Knicks, Rangers Playoff Games Help MSG Boost Profit

MSG Shares Jump After Quarterly Profit, Sales Exceed Estimates
Madison Square Garden Co. climbed 11 percent to $44.64 in premarket trading following the report. Shares of the New York-based company have advanced 41 percent this year. Photographer: Scott Eells/Bloomberg

Madison Square Garden Co., the sports and entertainment company that owns the New York Knicks and Rangers, rose the most since July after increased playoff-ticket sales lifted its fiscal fourth-quarter profit.

Net income more than tripled to $28.6 million, or 37 cents a share, from $8.53 million, or 11 cents, a year earlier, the company said today in a statement. Sales jumped 42 percent to $332.9 million in the period, which ended June 30. Analysts had estimated earnings of 20 cents a share and revenue of $272.7 million, according to data compiled by Bloomberg.

Sales from MSG’s sports unit increased 74 percent to $131.2 million on an increase in Knicks and Rangers playoff games. The Rangers hosted 11 playoff home games before losing to the New Jersey Devils in the National Hockey League’s Eastern Conference finals. The Knicks hosted two games before losing to the Miami Heat, the eventual National Basketball Association champion.

MSG rose 2.9 percent to $41.41 today.
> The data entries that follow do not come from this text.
(* crates/memory/src/auto_index.rs, render_auto_memory_index *)
Definition render_auto_memory_index `{MemoryText} (entries : list AutoMemoryIndexEntry) : string :=
  let durable := List.filter (fun e =>
    (bool_decide (mm_scope (ai_metadata e) = Scope_Procedural) || bool_decide (mm_scope (ai_metadata e) = Scope_Semantic))
    && negb (String.eqb (mm_layer (ai_metadata e)) "auto-memory-index")) entries in
  finalize_index
    (["# Managed Memory Index"; "";
      "This file is generated from " +:+ bt +:+ ".nanoclaw/memory/" +:+ bt
      +:+ " and should stay as a concise map of durable memories."; "";
      "## Durable Memory"; ""]
     ++ match durable with
        | [] => ["- No durable memories yet."]
        | _ => map render_durable_hook_line durable
        end
     ++ [""; "## Runtime Memory Summary"; "";
         runtime_scope_summary entries Scope_Episodic "Episodic";
         runtime_scope_summary entries Scope_Working "Working"; ""])%list.

(** ** Operations on the disk *)

Section Operations.
Context {D : Disk} {K : MemoryDisk D} {M : MemoryText} {Sh : Sha256}.

(** An operation that may fail and changes the disk. *)
Definition DiskOp (A : Type) : Type := DiskState -> result A MemoryError * DiskState.
Definition op_ret {A} (a : A) : DiskOp A := fun d => (Ok a, d).
Definition op_result {A} (r : result A MemoryError) : DiskOp A := fun d => (r, d).
Definition op_bind {A B} (m : DiskOp A) (k : A -> DiskOp B) : DiskOp B := fun d =>
  match m d with (Ok a, d') => k a d' | (Err e, d') => (Err e, d') end.
Local Notation "x <-$ m ; k" := (op_bind m (fun x => k)) (at level 20, m at level 100, k at level 200, right associativity).

Definition op_create_dir_all (p : PathBuf) : DiskOp unit := fun d =>
  let '(r, d') := disk_create_dir_all d p in
  (match r with Ok _ => Ok tt | Err e => Err (MemErr_Io (Io_Other e)) end, d').
Definition op_write (p : PathBuf) (content : string) : DiskOp unit := fun d =>
  let '(r, d') := disk_write d p content in
  (match r with Ok _ => Ok tt | Err e => Err (MemErr_Io (Io_Other e)) end, d').
Definition op_create_parent (p : PathBuf) : DiskOp unit :=
  match path_parent p with Some parent => op_create_dir_all parent | None => op_ret tt end.

Definition mem_io {A} (r : result A IoError) : result A MemoryError :=
  match r with Ok a => Ok a | Err e => Err (MemErr_Io e) end.

(* crates/memory/src/managed_files.rs, file_timestamp_ms *)
Definition file_timestamp_ms (d : DiskState) (path : PathBuf) : result (option N) MemoryError :=
  metadata <-? mem_io (disk_metadata d path);
  Ok (capped_millis <$> fmd_modified_ns metadata).

(* crates/memory/src/managed_files.rs, load_managed_memory_file *)
Definition load_managed_memory_file (workspace_root : PathBuf) (relative_path : string) (d : DiskState)
    : result ManagedMemoryFile MemoryError :=
  absolute_path <-? resolve_workspace_path workspace_root relative_path;
  text <-? mem_io (disk_read d absolute_path);
  modified_at_ms <-? file_timestamp_ms d absolute_path;
  parsed <-? parse_memory_text relative_path text modified_at_ms;
  Ok (mkManagedMemoryFile relative_path parsed.2 (strip_frontmatter text) parsed.1).

(* crates/memory/src/managed_files.rs, write_memory_file_resolved *)
Definition write_memory_file_resolved (resolved : ResolvedStatePath) (title body : string)
    (metadata : MemoryDocumentMetadata) (action : string) : DiskOp MemoryMutationResponse :=
  _ <-$ op_create_parent (rsp_absolute resolved);
  let encoded := render_memory_markdown title body metadata in
  _ <-$ op_write (rsp_absolute resolved) encoded;
  op_ret (mkMemoryMutationResponse action (path_display (rsp_relative resolved)) (stable_hash encoded) metadata).

(** *** The index *)

(* crates/memory/src/auto_index.rs, discover_markdown_paths *)
Definition discover_markdown_paths (d : DiskState) (root_dir : PathBuf) : list PathBuf :=
  merge_sort path_le
    (List.filter (fun p => match path_extension p with
                           | Some ext => String.eqb (to_ascii_lowercase ext) "md"
                           | None => false
                           end)
       (map fst (List.filter snd (walk_managed d root_dir)))).

(** [strip_prefix(workspace_root).expect(..)] and [normalize_relative_path]: the walk of
    [root_dir] gives paths under it. *)
(* crates/memory/src/auto_index.rs, normalize_relative_path *)
Definition normalize_relative_path (workspace_root path : PathBuf) : string :=
  str_join "/" (drop (length workspace_root) path).

(* crates/memory/src/auto_index.rs, collect_auto_memory_entries *)
Definition collect_auto_memory_entries (d : DiskState) (workspace_root root_dir : PathBuf)
    : result (list AutoMemoryIndexEntry) MemoryError :=
  entries <-? map_result (fun absolute_path =>
    let relative := normalize_relative_path workspace_root absolute_path in
    if String.eqb relative MEMORY_AUTO_INDEX_RELATIVE then Ok None
    else
      text <-? mem_io (disk_read d absolute_path);
      modified_at_ms <-? file_timestamp_ms d absolute_path;
      parsed <-? parse_memory_text relative text modified_at_ms;
      Ok (Some (mkAutoMemoryIndexEntry relative parsed.2 parsed.1)))
    (discover_markdown_paths d root_dir);
  Ok (merge_sort index_entry_le (omap id entries)).

Definition index_metadata (now_ms : N) : MemoryDocumentMetadata :=
  mkMemoryMetadata Scope_Semantic None (Some "Index of durable auto memories and transient memory summaries.")
    "auto-memory-index" None None None None (Some now_ms) None [] ["auto-memory"] Status_Ready.

(* crates/memory/src/auto_index.rs, refresh_auto_memory_index *)
Definition refresh_auto_memory_index (workspace_root : PathBuf) (now_ms : N) : DiskOp unit :=
  let root_dir := path_join workspace_root memory_root in
  _ <-$ op_create_dir_all root_dir;
  entries <-$ (fun d => (collect_auto_memory_entries d workspace_root root_dir, d));
  let rendered := render_auto_memory_index entries in
  resolved <-$ op_result (resolve_managed_memory_path workspace_root MEMORY_AUTO_INDEX_RELATIVE);
  _ <-$ op_create_parent (rsp_absolute resolved);
  op_write (rsp_absolute resolved)
    (render_memory_markdown "Managed Memory Index" rendered (index_metadata now_ms)).

(* crates/memory/src/managed_files.rs, write_memory_file *)
Definition write_memory_file (workspace_root : PathBuf) (relative_path title body : string)
    (metadata : MemoryDocumentMetadata) (action : string) (index_ms : N) : DiskOp MemoryMutationResponse :=
  resolved <-$ op_result (resolve_managed_memory_path workspace_root relative_path);
  response <-$ write_memory_file_resolved resolved title body metadata action;
  _ <-$ refresh_auto_memory_index workspace_root index_ms;
  op_ret response.

(** *** Recording *)

Definition or_option {A} (a b : option A) : option A := match a with Some _ => a | None => b end.

(** The metadata of the file after a record. *)
(* crates/memory/src/managed_files.rs, record_memory@let mut metadata = existing *)
Definition recorded_metadata (request : MemoryRecordRequest) (existing : option ManagedMemoryFile) (layer : string)
    (session_id : option SessionId) (agent_session_id : option AgentSessionId) (now_ms : N)
    : MemoryDocumentMetadata :=
  let metadata := default default_metadata (mmf_metadata <$> existing) in
  mkMemoryMetadata (mr_scope request)
    (or_option (mr_memory_type request) (mm_memory_type metadata))
    (or_option (normalize_optional (mr_description request)) (mm_description metadata))
    layer session_id agent_session_id
    (normalize_optional (mr_agent_name request)) (normalize_optional (mr_task_id request))
    (Some now_ms) (mm_promoted_from metadata) (mm_supersedes metadata)
    (merge_lists (default [] ((fun f => mm_tags (mmf_metadata f)) <$> existing)) (mr_tags request))
    Status_Ready.

(** The body of the file after a record, and the name of the action. *)
(* crates/memory/src/managed_files.rs, record_memory@let (body, action) = match *)
Definition recorded_body (request : MemoryRecordRequest) (existing_body : string) (target : RecordTarget) (now_ms : N)
    : result (string * string) MemoryError :=
  let section_heading := "## " +:+ trim (mr_title request) +:+ " [" +:+ format_timestamp_ms now_ms +:+ "]" in
  if String.eqb (rt_layer target) "daily-log" then
    match mr_mode request with
    | Mode_Replace => Err (MemErr_InvalidInput ("episodic daily-log records are append-only and do not support "
                             +:+ bt +:+ "replace" +:+ bt +:+ " mode"))
    | Mode_Append =>
        match normalize_daily_log_entries (mr_content request) with
        | [] => Err (MemErr_InvalidInput "episodic daily-log records require non-empty bullet content")
        | entries => Ok (append_daily_log_entries existing_body (rt_document_title target) now_ms entries, "recorded")
        end
    end
  else
    match mr_mode request with
    | Mode_Append =>
        Ok (append_section existing_body (rt_document_title target) section_heading (mr_content request), "recorded")
    | Mode_Replace =>
        Ok (append_section "" (rt_document_title target) section_heading (mr_content request), "replaced")
    end.

(** [.ok()]. *)
Definition result_ok {A E} (r : result A E) : option A := match r with Ok a => Some a | Err _ => None end.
Shares of the New York-based company have advanced 45 percent this year, bolstered by a new television contract with Time Warner Cable Inc., the second-largest U.S. cable company, which carries the MSG Network and its sister channel MSG Plus.

MSG Media sales grew 20 percent to $167 million in the fourth quarter. The company is charging pay-TV operators higher rates, boosting its affiliate-fee revenue.

Ninety-five percent of Knicks season tickets and 90 percent of Rangers tickets have been renewed for the 2012-2013 season, MSG said in a conference call. MSG is charging an average of 9.5 percent more for Rangers season tickets and 4.9 percent more for Knicks tickets, the company said.

MSG said it expects to pay more in operating expenses related to NBA revenue sharing for the 2012-2013 season. The Knicks will also pay more in luxury taxes as player compensation costs will rise. The Knicks chose not to re-sign point guard Jeremy Lin in July.